ORLANDO — Increasing experience with the α4β7 integrin antibody vedolizumab (Entyvio) continues to support the observation that this agent represents a new chapter in the treatment of inflammatory bowel disease beyond the tumor necrosis factor (TNF) inhibitors, a researcher reported here.
“It’s important to recognize that we are approaching a quarter century of TNF inhibitor use, and that those are yesterday’s drugs,” said Brian G. Feagan, MD, of Western University in London, Ontario, at the annual Advances in Inflammatory Bowel Diseases meeting.
The TNF inhibitors have been “far from perfect” with regard to efficacy in inflammatory bowel disease. “We’re not seeing 70, 80, 90% response rates — it’s more like 30-40%,” Feagan said.

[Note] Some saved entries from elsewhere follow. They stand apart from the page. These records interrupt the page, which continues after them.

(* ===== verification/GatewayExec.v ===== *)
(** * [internal/sitegateway/exec.go]: the local gateway backend protocol *)
From S2P Require Import Prelude GoStd Json JsonDecode Validation SiteConfig Prog Api GlobalApi GlobalConfig GlobalPlan SitePlan Subprocess.
Open Scope Z_scope.

Definition protocolVersion : string := "v1".
Definition ErrUnknownState : error :=
  Errorf "gateway state is unknown; preserve ownership receipts and retry the same identity".
Definition unknown (reason : string) : error := Wrapf reason ErrUnknownState.

Record Exec := mkExec { ge_Command : list string; ge_Timeout : Z }.
Record Result := mkResult {
  rt_Version : string; rt_OwnerUID : string; rt_GlobalVpcID : string; rt_GatewayRevision : string;
  rt_Ready : bool; rt_Absent : bool; rt_EndpointsEmpty : bool; rt_ReadyGateways : Z; rt_DesiredGateways : Z;
  rt_ReadyGatewayIDs : list string; rt_Resources : list GatewayResourceRecord }.
Record response := mkResponse {
  rp_Version : string; rp_OwnerUID : string; rp_GlobalVpcID : string; rp_GatewayRevision : string;
  rp_Ready : option bool; rp_Absent : option bool; rp_EndpointsEmpty : option bool;
  rp_ReadyGateways : option Z; rp_DesiredGateways : option Z; rp_ReadyGatewayIDs : option (list string);
  rp_Resources : list GatewayResourceRecord }.
(** ** [RoutesReady]: the exact route set of a router *)

Definition is_policy (p : string) : bool := (p =? "dst-ip")%string || (p =? "src-ip")%string.
(** An expected route with its policy; an empty policy is a destination route. *)
Definition with_policy (r : Route) : Route :=
  if (ro_Policy r =? "")%string then mkRoute (ro_CIDR r) (ro_NextHopIP r) "dst-ip" (ro_BFD r) else r.
Definition route_ok (r : Route) : bool :=
  negb (ro_CIDR r =? "")%string && negb (ro_NextHopIP r =? "")%string && is_policy (ro_Policy r).
(** The loop over [routes]: the counts of [want]. *)
Fixpoint want_routes (want : gmultiset Route) (l : list Route) : res (gmultiset Route) :=
  match l with
  | [] => Ok want
  | r :: l =>
      reject negb (route_ok (with_policy r)) with Errorf "invalid expected route" ;;
      want_routes ({[+ with_policy r +]} ⊎ want) l
  end.
Definition checks_bfd (routes : list Route) : bool := existsb (fun r => negb (ro_BFD r =? "")%string) routes.
Definition route_columns (checkBFD : bool) : string :=
  if checkBFD then "ip_prefix,nexthop,policy,route_table,bfd" else "ip_prefix,nexthop,policy,route_table".
(** One row of the router; [None] is a route of another kind. *)
Definition route_of (checkBFD : bool) (r : row) : res (option Route) :=
  cidr <-? stringValue (r !! "ip_prefix") ;;
  nextHop <-? stringValue (r !! "nexthop") ;;
  policy <-? setValue (r !! "policy") false ;;
  routeTable <-? stringValue (r !! "route_table") ;;
  if (1 <? List.length policy)%nat ||
     match policy with [p] => negb (is_policy p) | _ => false end || negb (routeTable =? "")%string
  then Ok None
  else
    let key := mkRoute cidr nextHop (match policy with [p] => p | _ => "dst-ip" end) in
    if checkBFD
    then
      bfd <-? setValue (r !! "bfd") true ;;
      Ok (match bfd with [] => Some (key "") | [b] => Some (key b) | _ => None end)
    else Ok (Some (key "")).
(** The loop over the references, using up the expected routes. *)
Fixpoint match_routes (cmd : command) (checkBFD : bool) (want : gmultiset Route) (refs : list string) : oprog (res bool) :=
  match refs with
  | [] => Ret (Ok true)
  | ref :: refs =>
      r <-! record cmd (route_columns checkBFD) "Logical_Router_Static_Route" ref ;;
      key <-! lift (route_of checkBFD r) ;;
      match key with
      | None => Ret (Ok false)
      | Some key =>
          if bool_decide (multiplicity key want = 0%nat) then Ret (Ok false)
          else match_routes cmd checkBFD (want ∖ {[+ key +]}) refs
      end
  end.
Definition RoutesReady (cfg : Cluster) (router : string) (routes : list Route) : oprog (res bool) :=
  rows <-! query (cl_NBCommand cfg) "name,static_routes" "Logical_Router" [condition "name" router] ;;
  match rows with
  | [] => Ret (Ok false)
  | _ =>
      r <-! lift (namedSingle rows router) ;;
      refs <-! lift (setValue (r !! "static_routes") true) ;;
      if negb (List.length refs =? List.length routes)%nat then Ret (Ok false)
      else
        want <-! lift (want_routes ∅ routes) ;;
        match_routes (cl_NBCommand cfg) (checks_bfd routes) want refs
  end.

Moreover, “we’ve come to understand that these drugs have a significant Achilles’ heel, which is the risk of serious infection,” he added. The most common serious infections with the TNF inhibitors today are pneumococcal pneumonia, influenza, and pelvic abscesses, and immunizations can help overcome these, but “those drugs are systemic immunosuppressives, and infection is a limitation.”
Vedolizumab inhibits the tracking of lymphocytes specifically in the gut, and has been approved for use in ulcerative colitis and Crohn’s disease based on the GEMINI studies.
GEMINI 1 evaluated vedolizumab for the induction and maintenance treatment of ulcerative colitis in almost 900 patients, and found a “very strong” maintenance effect, said Feagan, who was the lead investigator for the trial. By week 52, a total of 41.8% of patients receiving the drug every 8 weeks and 44.8% receiving it every 4 weeks were in remission, compared with 15.9% given placebo.
But in GEMINI 2, which included more than 1,100 patients with Crohn’s disease, a statistically significant difference in remission responses versus placebo was seen for the induction phase at week 6 (14.5% vs 6.8%), but the clinical differences were less clear, with no significant difference seen between the active treatment and placebo in the numbers having a 100-point decrease in the Crohn’s disease activity index.
The lack of clinically significant improvements during the induction phase seemed to be a negative finding, “and people began to question the drug’s value, which curtailed the advance of the drug into the marketplace,” Feagan said.
However, a subsequent study demonstrated that an induction phase of 10 weeks was more effective, with a clinically meaningful effect versus placebo for remission response, not only in patients who were anti-TNF naïve but also for those for whom treatment with a TNF inhibitor had failed.
“So a very important clinical takeaway is that this is not a 6-week induction drug. One needs to look at a 10- to 12-week induction period,” Feagan said.
Another common misconception about vedolizumab is that because it’s a gut-selective drug, it might not help with extraintestinal manifestations of disease, the most common of which is arthralgia/arthritis. “For many patients, this is debilitating,” he noted.
It turns out that if the colonic disease can be controlled, the extraintestinal manifestations also improve, particularly the arthritis, according to observational studies.
Other findings from recent observational studies have suggested that response rates, if anything, have been even higher than what was seen in the randomized clinical trials, including endoscopic response rates, he said.
Vedolizumab also has had an “unprecedented safety record,” Feagan stated. Combination rates for any infection, lower respiratory tract infection, and upper respiratory tract infection actually had lower point estimates when adjusted for exposure time for vedolizumab versus placebo (63.5/100 patient-years vs 82.9/100 patient-years).
“You might say that’s impossible, but remember that placebo-treated patients also have high disease activity and are exposed to steroids, which are risk factors for infection,” he pointed out.
The GEMINI trials were sponsored by Millennium Pharmaceuticals.
Feagan reported financial ties to Millennium and multiple other companies.